-No importa lo hambrienta que me pueda sentir, tú no puedes sentir ese hambre. Ya que por mucho que comas, a mí no me saciará.
-Si estás cansado no puedo dormir por ti. Pero si te muestras enfadado o triste es bastante posible que me hagas sentir igual, sobre todo con la impotencia de no poder hacer nada, por la distancia que hay entre nosotros.
La comunicación que importante es dentro de una relación. Es verdad que tenemos experiencias en la vida diaria que nos resulta más fácil a la hora de comunicar, otras que nos guardamos para no hacer sentir mal a nadie y deberíamos sacar de dentro. Aun sabiendo que contarlas no es algo forzosamente maravilloso, si es bueno hacerlo porque nos reporta consuelo poder compartirlas.

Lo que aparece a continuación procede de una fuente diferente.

(** ** Lists of workers *)

Lemma worker_sum_insert (f : worker → nat) ws i w w' : ws !! i = Some w →
  (sum_list_with f (<[i := w']> ws) + f w = sum_list_with f ws + f w')%nat.
Proof.
  revert i. induction ws as [|x ws IH]; intros [|i] E; simplify_eq/=; [lia|]. specialize (IH i E). lia.
Qed.
Lemma elem_insert ws i w w' x : ws !! i = Some w → x ∈ <[i := w']> ws → x = w' ∨ x ∈ ws.
Proof.
  intros E [k Hk]%list_elem_of_lookup. destruct (decide (k = i)) as [->|Hne].
  - rewrite list_lookup_insert_eq in Hk by (by eapply lookup_lt_Some). left. congruence.
  - rewrite list_lookup_insert_ne in Hk by done. right. by eapply list_elem_of_lookup_2.
Qed.
Lemma insert_elem ws i w w' x : ws !! i = Some w → x ∈ ws → x = w ∨ x ∈ <[i := w']> ws.
Proof.
  intros E [k Hk]%list_elem_of_lookup. destruct (decide (k = i)) as [->|Hne]; [left; congruence|right].
  apply list_elem_of_lookup. exists k. by rewrite list_lookup_insert_ne.
Qed.
Lemma insert_self ws i w w' : ws !! i = Some w → w' ∈ <[i := w']> ws.
Proof.
  intros E. apply list_elem_of_lookup. exists i. rewrite list_lookup_insert_eq; [done|]. by eapply lookup_lt_Some.
Qed.

Lemma slots_pos p d q ws : (0 < slots p d q ws)%nat → inHand p d q ws.
Proof.
  unfold slots, inHand. intros H. assert (0 < dslot p d ∨ 0 < rslot p q ∨ 0 < sum_list_with (wslot p) ws)%nat as [H1|[H1|H1]] by lia.
  - left. unfold dslot, b2n in H1. destruct (downs d) eqn:E; simpl in H1; [|lia]. case_bool_decide; [|lia]. split; [done|].
    by destruct d.
  - right; left. clear -H1. induction q as [|x q IH]; simpl in H1; [lia|]. unfold b2n in H1. case_bool_decide.
    + exists x. split; [by left|done].
    + destruct IH as (y & Hy & E); [done|]. exists y. split; [by right|done].
  - right; right. clear -H1. induction ws as [|x ws IH]; simpl in H1; [lia|]. destruct (decide (0 < wslot p x)%nat) as [Hx|].
    + exists x. split; [by left|]. unfold wslot, b2n in Hx. destruct (wowns x) eqn:E; simpl in Hx; [|lia].
      case_bool_decide; [|lia]. split; [done|]. by destruct x.
    + destruct IH as (y & Hy & E); [lia|]. exists y. split; [by right|done].
Qed.
Lemma slots_dead s p d q ws : pointers s d q ws → objs s !! p = None → slots p d q ws = 0%nat.
Proof.
  intros [P1 P2 P3] E. assert (Hn : ¬ live s p) by (unfold live; rewrite E; by intros [? ?]).
  destruct (decide (slots p d q ws = 0)%nat) as [|Hne]; [done|]. exfalso. apply Hn.
  destruct (slots_pos p d q ws) as [[H _]|[(x & Hx & <-)|(w & Hw & H & _)]]; [lia|by apply P1|by apply P2|by eapply P3].
Qed.

(** ** Steps that leave the running flags alone *)

(** [q] is the work channel after the step. *)
Lemma inv_go_le s d ws q s' d' ws' : inv s d ws → evolves (set_workCh q s) s' →
  (∀ p j, objs s !! p = Some j → guarded j = true →
     slots p d' q ws' = slots p d (workCh s) ws ∨ closed s = true ∧ (slots p d' q ws' ≤ slots p d (workCh s) ws)%nat) →
  (∀ p, live s p → inHand p d (workCh s) ws → ok p s' ∨ inHand p d' q ws') →
  pointers s d' q ws' → inv s' d' ws'.
Proof.
  intros [I1 I2 I3 I4 I5] Ev Hsl Hh Hp. pose proof (ev_work _ _ Ev) as Eq. simpl in Eq.
  assert (W0 : wf (set_workCh q s)) by (destruct I1; by split).
  assert (Hl : ∀ p, live s p → live s' p).
  { intros p [j E]. destruct (ev_obj _ _ Ev p j E) as (j' & E' & _). by exists j'. }
  split.
  - by apply (ev_wf _ _ Ev).
  - by apply (ev_acyclic _ _ Ev).
  - rewrite Eq. destruct Hp as [P1 P2 P3]. split; eauto.
  - intros p j' E'. rewrite Eq. unfold exclusive. destruct (objs s !! p) as [j|] eqn:E.
    + destruct (ev_obj _ _ Ev p j E) as (j1 & E1 & K & R). rewrite E' in E1. injection E1 as <-.
      specialize (I4 p j E). unfold exclusive, guarded in *. rewrite (k_opts _ _ K), R.
      destruct (match Overlap (opts j) with AllowConcurrent => false | _ => true end) eqn:Eg; [|done].
      pose proof (ev_closed _ _ Ev) as Hcl. simpl in Hcl. destruct I4 as (H1 & H2 & H3).
      destruct (Hsl p j E Eg) as [->|[Hc Hle]]; split_and!; try lia; try done.
      * intros H. destruct (H3 H) as [Hc|Hc]; [left|by right]. destruct (closed s'); [done|]. by rewrite Hcl in Hc.
      * intros H. apply H2. lia.
      * intros _. left. destruct (closed s'); [done|]. by rewrite Hcl in Hc.
    + destruct (ev_new _ _ Ev p j' E' E) as [R _]. rewrite (slots_dead s p _ _ _ Hp E), R. destruct (guarded j'); [|done].
      split_and!; [lia|lia|done].
  - intros p [j' E']. rewrite Eq. destruct (objs s !! p) as [j|] eqn:E; [|left; by apply (ev_new _ _ Ev p j')].
    destruct (I5 p) as [H|H]; [by eexists| |apply Hh; [by eexists|done]]. left. apply (ev_ok _ _ Ev p); [by eexists|done].
Qed.

Lemma inv_go s d ws q s' d' ws' : inv s d ws → evolves (set_workCh q s) s' →
  (∀ p j, objs s !! p = Some j → guarded j = true → slots p d' q ws' = slots p d (workCh s) ws) →
  (∀ p, live s p → inHand p d (workCh s) ws → ok p s' ∨ inHand p d' q ws') →
  pointers s d' q ws' → inv s' d' ws'.
Proof. intros I Ev Hs. apply (inv_go_le s d ws q); [done..|]. intros p j E Hg. left. by eapply Hs. Qed.

Lemma workCh_eta s : set_workCh (workCh s) s = s.
Proof. by destruct s. Qed.
(* ===== verification/Semver.v ===== *)
(** * Semantic versions ([internal/semver/version.go])

    Parsing, printing, precedence, sorting and version constraints. The
    comparison functions return [Lt], [Eq], [Gt] for Go's -1, 0, 1. *)

From stdpp Require Import options.
From S2P Require Import Prelude GoStrings GoNumbers.

Module Semver.

Definition dot : gobyte := "."%char.
Definition minus : gobyte := "-"%char.
Definition plus : gobyte := "+"%char.

Record Version := mkVersion {
  Major : Z;
  Minor : Z;
  Patch : Z;
  Prerelease : gostring;
  Metadata : gostring;
  original : gostring;
}.
Implicit Types (v other : Version).

(** ** Parsing and printing *)

Inductive verErr :=
| EEmpty | EMetadata | EPrerelease | EFormat | EMajor | EMinor | EPatch.

Definition isIdentifierChar (r : gobyte) : bool :=
  (byte_leb "0" r && byte_leb r "9") || (byte_leb "A" r && byte_leb r "Z")
  || (byte_leb "a" r && byte_leb r "z") || byte_eqb r minus.

(** [true] when the list of identifiers is valid. *)
Definition validateIdentifierList (value : gostring) : bool :=
  negb (bool_decide (value = [])) &&
  forallb (λ part, negb (bool_decide (part = [])) && forallb isIdentifierChar part)
    (split_on dot value).

Definition parseNumber (e : verErr) (s : gostring) : result verErr Z :=
  match Atoi s with
  | Some n => if (n <? 0)%Z then Err e else Ok n
  | None => Err e
  end.

(** An optional trailing part: absent is fine, present it must be valid. *)
Definition parseIdent (e : verErr) (p : option gostring) : result verErr gostring :=
  match p with
  | None => Ok []
  | Some x => if validateIdentifierList x then Ok x else Err e
  end.

Definition parseCore (v : gostring) : result verErr (Z * Z * Z) :=
  (match split_on dot v with
   | [a] => let? x := parseNumber EMajor a in Ok (x, 0, 0)%Z
   | [a; b] =>
       let? x := parseNumber EMajor a in let? y := parseNumber EMinor b in Ok (x, y, 0)%Z
   | [a; b; c] =>
       let? x := parseNumber EMajor a in let? y := parseNumber EMinor b in
       let? z := parseNumber EPatch c in Ok (x, y, z)
   | _ => Err EFormat
   end)%go.

Definition Parse (s : gostring) : result verErr Version :=
  match s with
  | [] => Err EEmpty
  | b :: r =>
      let v := if decide (b = "v"%char ∨ b = "V"%char) then r else s in
      let '(v, meta) := split2_on plus v in
      (let? metadata := parseIdent EMetadata meta in
       let '(v, pre) := split2_on minus v in
       let? prerelease := parseIdent EPrerelease pre in
       let? core := parseCore v in
       let '(x, y, z) := core in
       Ok {| Major := x; Minor := y; Patch := z; Prerelease := prerelease;
             Metadata := metadata; original := s |})%go
  end.

(** [None] is the panic. *)
Definition MustParse (s : gostring) : option Version :=
  match Parse s with Ok v => Some v | Err _ => None end.

Definition String_ v : gostring :=
  let s := print_Z (Major v) ++ dot :: print_Z (Minor v) ++ dot :: print_Z (Patch v) in
  let s := if decide (Prerelease v ≠ []) then s ++ minus :: Prerelease v else s in
  if decide (Metadata v ≠ []) then s ++ plus :: Metadata v else s.

Definition NewVersion (major minor patch : Z) : Version :=
  {| Major := major; Minor := minor; Patch := patch; Prerelease := []; Metadata := [];
     original := print_Z major ++ dot :: print_Z minor ++ dot :: print_Z patch |}.

(** ** Precedence *)

Definition isNumericIdentifier (s : gostring) : bool :=
  negb (bool_decide (s = [])) && forallb is_digit s.

Definition stripZeros (s : gostring) : gostring :=
  let t := trim_left "0"%char s in if decide (t = []) then str "0" else t.

Definition compareNumericIdentifier (a b : gostring) : comparison :=
  let a := stripZeros a in
  let b := stripZeros b in
  if length b <? length a then Gt
  else if length a <? length b then Lt
  else str_cmp a b.

(** The loop over the identifiers; when one side runs out the longer one wins. *)
Fixpoint compareIdentifiers (aParts bParts : list gostring) : comparison :=
  match aParts, bParts with
  | [], [] => Eq
  | _ :: _, [] => Gt
  | [], _ :: _ => Lt
  | x :: a, y :: b =>
      if decide (x = y) then compareIdentifiers a b
      else match isNumericIdentifier x, isNumericIdentifier y with
           | true, true => compareNumericIdentifier x y
           | true, false => Lt
           | false, true => Gt
           | false, false => if str_ltb y x then Gt else Lt
           end
  end.

Definition comparePrerelease (a b : gostring) : comparison :=
  compareIdentifiers (split_on dot a) (split_on dot b).

Definition Compare v other : comparison :=
  if decide (Major v ≠ Major other) then
    if (Major other <? Major v)%Z then Gt else Lt
  else if decide (Minor v ≠ Minor other) then
    if (Minor other <? Minor v)%Z then Gt else Lt
  else if decide (Patch v ≠ Patch other) then
    if (Patch other <? Patch v)%Z then Gt else Lt
  else if bool_decide (Prerelease v = []) && bool_decide (Prerelease other ≠ []) then Gt
  else if bool_decide (Prerelease v ≠ []) && bool_decide (Prerelease other = []) then Lt
  else comparePrerelease (Prerelease v) (Prerelease other).

Definition Equal v other : bool := match Compare v other with Eq => true | _ => false end.
Definition GreaterThan v other : bool := match Compare v other with Gt => true | _ => false end.
Definition LessThan v other : bool := match Compare v other with Lt => true | _ => false end.
Definition GreaterThanOrEqual v other : bool := match Compare v other with Lt => false | _ => true end.
Definition LessThanOrEqual v other : bool := match Compare v other with Gt => false | _ => true end.
Definition IsPrerelease v : bool := negb (bool_decide (Prerelease v = [])).

(** ** Sorting *)

(** [c.Swap(i, j)]. *)
Definition Swap (i j : nat) (c : list Version) : list Version :=
  match c !! i, c !! j with Some x, Some y => <[j := x]> (<[i := y]> c) | _, _ => c end.
Definition Less (j i : nat) (c : list Version) : bool :=
  match c !! j, c !! i with Some x, Some y => LessThan x y | _, _ => false end.

(** [for j := ...; j < n; j++], with [n - j] rounds left. *)
Fixpoint sortInner (rounds i j : nat) (c : list Version) : list Version :=
  match rounds with
  | O => c
  | S rounds => sortInner rounds i (S j) (if Less j i c then Swap i j c else c)
  end.
Fixpoint sortOuter (rounds i : nat) (c : list Version) : list Version :=
  match rounds with
  | O => c
  | S rounds => sortOuter rounds (S i) (sortInner (length c - S i) i (S i) c)
  end.
Definition Sort (versions : list Version) : list Version := sortOuter (length versions) 0 versions.

(** ** Constraints *)

Inductive operator := OpEq | OpNe | OpGt | OpLt | OpGe | OpLe | OpCaret | OpTilde.
Record Constraint := mkConstraint { c_operator : operator; c_version : Version }.

Definition splitOperator (c : gostring) : operator * gostring :=
  match c with
  | a :: b :: r =>
      if decide (a = ">"%char ∧ b = "="%char) then (OpGe, trim_space r)
      else if decide (a = "<"%char ∧ b = "="%char) then (OpLe, trim_space r)
      else if decide (a = "!"%char ∧ b = "="%char) then (OpNe, trim_space r)
      else if decide (a = "="%char) then (OpEq, trim_space (b :: r))
      else if decide (a = ">"%char) then (OpGt, trim_space (b :: r))
      else if decide (a = "<"%char) then (OpLt, trim_space (b :: r))
      else if decide (a = "^"%char) then (OpCaret, trim_space (b :: r))
      else if decide (a = "~"%char) then (OpTilde, trim_space (b :: r))
      else (OpEq, c)
  | [a] =>
      if decide (a = "="%char) then (OpEq, [])
      else if decide (a = ">"%char) then (OpGt, [])
      else if decide (a = "<"%char) then (OpLt, [])
      else if decide (a = "^"%char) then (OpCaret, [])
      else if decide (a = "~"%char) then (OpTilde, [])
      else (OpEq, c)
  | [] => (OpEq, c)
  end.

(** [None] is "empty constraint", [Some e] an invalid version. *)
Definition ParseConstraint (c : gostring) : result (option verErr) Constraint :=
  let c := trim_space c in
  if decide (c = []) then Err None
  else
    let '(op, vstr) := splitOperator c in
    match Parse vstr with
    | Ok v => Ok {| c_operator := op; c_version := v |}
    | Err e => Err (Some e)
    end.

Definition Check_ (c : Constraint) v : bool :=
  let cv := c_version c in
  match c_operator c with
  | OpEq => Equal v cv
  | OpNe => negb (Equal v cv)
  | OpGt => GreaterThan v cv
  | OpLt => LessThan v cv
  | OpGe => GreaterThanOrEqual v cv
  | OpLe => LessThanOrEqual v cv
  | OpCaret =>
      if negb (GreaterThanOrEqual v cv) then false
      else if (0 <? Major cv)%Z then (Major v =? Major cv)%Z
      else if (0 <? Minor cv)%Z then (Major v =? Major cv)%Z && (Minor v =? Minor cv)%Z
      else (Major v =? Major cv)%Z && (Minor v =? Minor cv)%Z && (Patch v =? Patch cv)%Z
  | OpTilde =>
      if negb (GreaterThanOrEqual v cv) then false
      else (Major v =? Major cv)%Z && (Minor v =? Minor cv)%Z
  end.

End Semver.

A veces nos mostramos sensibles a emociones que realmente no tenemos porqué sentir. Podemos preguntarnos ¿Soy también ajeno a una emoción de cuyo reconocimiento puedo aprovecharme? ¿porque pienso tanto en los demás? ¿porque no hago un stop en mis preocupaciones ajenas, para pensar un poquito en lo que realmente necesito y merezco?
Deberíamos pensar detenidamente sobre a qué nos vamos a conectar y de qué nos vamos a desconectar. De esta forma lo mismo nuestros pasos adelante son más firmes ¿no?